Since 2007, the regional peacekeeping mission has assisted Somalia in its battle to stabilise its territory against Al-Shabaab militants.
On Tuesday, the Somali government rejected an African Union (AU) proposal for a joint stabilization mission with the United Nations (UN) to spearhead peacekeeping operations in the country.
It said that the Africa Union Peace and Security Council (AUPSC) did not consider Somalia’s views, including that of a joint technical team created to assess the best option for the country.
Mogadishu said it strongly disapproved of such arrangements, saying the pan-African body should have stuck with its original plan under the Somalia Transition Plan, instead of endorsing the AU-UN multidimensional stabilization mission in Somalia.
“The federal government of Somalia expresses grave concern at the AUPSC continued disregard of Somalia’s sovereignty, territorial integrity and political independence by repeatedly pursuing an agenda that undermines the agenda of the AUPSC and violates the basic rights of a member state,” the Somali Defense Ministry said.
“Since 2007, the regional peacekeeping mission, which operates with U.N. approval, has assisted the Somali government forces in their battle to stabilise the Horn of Africa country, mainly against Al-Shabaab militants,” recalled outlet All Africa.
Under the Somalia Transition Plan, the African Union Mission in Somalia (AMISOM) ensures that the Somali Police Force is adequately equipped in preparation to assume full responsibility of maintaining law and order in the country when AMISOM leaves in 2022.

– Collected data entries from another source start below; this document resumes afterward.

(** ** Emission, codec check, blocks without a track *)

(** C10.  Whatever is written to a new demuxer, something is pushed only if
    the number of the track found fits in four bits; with a track number of
    16 or more nothing is ever pushed. *)
Theorem emitted_units_need_a_4bit_track_number
  (fuel : nat) (chunks : list Buffer) :
  match run fuel chunks init with
  | Ok _ s | Throw _ s =>
      (pushed s <> [] ->
       exists t n, _track s = Some t /\ number t = Some n /\ 0 <= n <= 15)
      /\ (forall t n,
            _track s = Some t -> number t = Some n -> 16 <= n -> pushed s = [])
  | OutOfFuel => True
  end.
Proof.
  assert (H : holds emits_ok (fun _ => True) (run fuel chunks init)).
  { apply keeps_run;
      [exact parse_only_emits_ok|exact emits_keeps_readTag|].
    intros Hne. exfalso. apply Hne. reflexivity. }
  assert (G : forall s, emits_ok s ->
    (pushed s <> [] ->
       exists t n, _track s = Some t /\ number t = Some n /\ 0 <= n <= 15)
    /\ (forall t n,
          _track s = Some t -> number t = Some n -> 16 <= n -> pushed s = [])).
  { intros s Hs. split; [exact Hs|]. intros t n Ht Hn Hge.
    destruct (pushed s) as [|x l] eqn:Ep; [reflexivity|exfalso].
    unfold emits_ok in Hs. rewrite Ep in Hs.
    destruct (Hs ltac:(discriminate)) as (t' & n' & Ht' & Hn' & Hr).
    assert (t' = t) by congruence. subst t'. assert (n' = n) by congruence. lia. }
  destruct (run fuel chunks init) as [u s|e s|]; cbn [holds] in H;
    [apply G; exact H|apply G; apply H|exact Logic.I].
Qed.

(** C7.  Past the header gate, a tag [63a2] whose payload is in the buffer
    and does not start with the eight bytes of "OpusHead" makes [_readTag]
    throw, whether a track has been found or not; nothing is pushed. *)
Theorem codec_mismatch_is_fatal
  (chunk : Buffer) (offset : Z) (s : Demuxer) (h : Header) (d : Z) :
  _ebmlFound s = true ->
  header chunk offset = Val h ->
  h_id h = "63a2"%string ->
  h_len h = Val (Num d) ->
  h_data h + d <= blen chunk ->
  buffer_equals
    (slice (slice chunk (Num (h_data h)) (Num (h_data h + d))) (Num 0) (Num 8))
    OPUS_HEAD = false ->
  exists s', _readTag chunk offset s = Throw NOT_OPUS s' /\ pushed s' = pushed s.
Proof.
  intros Hg Hh Hid Hd Hfull Hneq.
  assert (G : gate_fails s (h_id h) = false).
  { unfold gate_fails. rewrite Hg. reflexivity. }
  assert (L : lookup (h_id h) TAGS = Some false) by (rewrite Hid; reflexivity).
  rewrite (readTag_leaf _ _ _ _ d Hh G L Hd).
  destruct (Z.gtb_spec (h_data h + d) (blen chunk)); [lia|].
  unfold gate. rewrite Hg. unfold leaf, bind.
  destruct (discover_result (h_id h)
              (slice chunk (Num (h_data h)) (Num (h_data h + d))) s)
    as (s1 & -> & Hp & _).
  rewrite Hid. unfold dispatch. cbn [String.eqb Ascii.eqb Bool.eqb].
  rewrite Hneq. cbn [negb omap throw]. exists s1. split; [reflexivity|exact Hp].
Qed.

(** C8.  Past the header gate and before any track has been found, a tag
    [a3] whose payload is in the buffer makes [_readTag] throw; nothing is
    pushed. *)
Theorem block_before_track_is_fatal
  (chunk : Buffer) (offset : Z) (s : Demuxer) (h : Header) (d : Z) :
  _ebmlFound s = true ->
  consistent s ->
  _track s = None ->
  header chunk offset = Val h ->
  h_id h = "a3"%string ->
  h_len h = Val (Num d) ->
  h_data h + d <= blen chunk ->
  exists s',
    _readTag chunk offset s = Throw NO_AUDIO_TRACK s' /\ pushed s' = pushed s.
Proof.
  intros Hg Hc Ht Hh Hid Hd Hfull.
  assert (G : gate_fails s (h_id h) = false).
  { unfold gate_fails. rewrite Hg. reflexivity. }
  assert (L : lookup (h_id h) TAGS = Some false) by (rewrite Hid; reflexivity).
  rewrite (readTag_leaf _ _ _ _ d Hh G L Hd).
  destruct (Z.gtb_spec (h_data h + d) (blen chunk)); [lia|].
  unfold gate. rewrite Hg. rewrite Hid. unfold leaf, bind.
  set (data := slice chunk (Num (h_data h)) (Num (h_data h + d))).
  assert (E : discover "a3" data s = Ok tt s).
  { unfold discover, bind, this, when, modify, ret. rewrite Ht.
    cbn [String.eqb Ascii.eqb Bool.eqb].
    unfold consistent, promotable in Hc. specialize (Hc Ht).
    destruct (type (_incompleteTrack s)) as [[|[p|[p|p|]|]|p]|]; try reflexivity.
    destruct (number (_incompleteTrack s)); [|reflexivity].
    exfalso. apply Hc. split; [reflexivity|discriminate]. }
  rewrite E. unfold dispatch, bind, this, throw.
  cbn [String.eqb Ascii.eqb Bool.eqb]. rewrite Ht. cbn [omap].
  exists s. split; reflexivity.
Qed.

Lemma codec_mismatch_witness :
  exists s',
    _readTag vorbis_tag 0 (set_ebmlFound true init) = Throw NOT_OPUS s'
    /\ pushed s' = pushed (set_ebmlFound true init).
Proof.
  apply (codec_mismatch_is_fatal vorbis_tag 0 (set_ebmlFound true init)
           (mkHeader "63a2" 3 (Val (Num 8))) 8);
    reflexivity || (vm_compute; discriminate).
Defined.

Lemma block_before_track_witness :
  exists s',
    _readTag block_tag 0 (set_ebmlFound true init) = Throw NO_AUDIO_TRACK s'
    /\ pushed s' = pushed (set_ebmlFound true init).
Proof.
  apply (block_before_track_is_fatal block_tag 0 (set_ebmlFound true init)
           (mkHeader "a3" 2 (Val (Num 5))) 5);
    reflexivity || (vm_compute; discriminate)
    || (intros _ [H _]; discriminate).
Defined.

(** ** The header gate *)

Lemma holds_finish (I : Demuxer -> Prop) (E : string -> Prop)
  (chunk : Buffer) (x : outcome Z) :
  parse_only I -> holds I E x -> holds I E (finish chunk x).
Proof.
  intros Hpo H. destruct x as [o s|e s|]; cbn [finish holds] in *;
    [|exact H|exact H].
  revert H. apply Hpo; reflexivity.
Qed.

Lemma walk_gate (fuel : nat) (b : Buffer) (s : Demuxer) (idd : IdData) :
  _readEBMLId b 0 = Val idd -> toHex (id idd) = "1a45dfa3"%string ->
  walk fuel b 0 s = walk fuel b 0 (gate s).
Proof.
  intros E1 E2. destruct fuel as [|fuel]; [reflexivity|].
  rewrite !walk_step. rewrite (readTag_gate_idem b 0 s idd E1); [reflexivity|].
  unfold gate_fails. rewrite E2. apply andb_false_r.
Qed.

Lemma gate_open_gate (s : Demuxer) : gate_open (gate s).
Proof. unfold gate_open, gate. destruct (_ebmlFound s) eqn:E; [exact E|reflexivity]. Qed.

The Somali defense ministry statement came after the AUPSC endorsed the deployment of an AU-UN hybrid mission under Chapter VII of the UN Charter, which would ensure predictable and sustainable multi-year financing for the future mission, through UN-assessed contributions.
AMISOM, whose mandate is due to expire in 2022, is a peace support operation with nearly 20,000 forces on the ground, mainly from Kenya, Ethiopia, Uganda, Burundi, and Djibouti.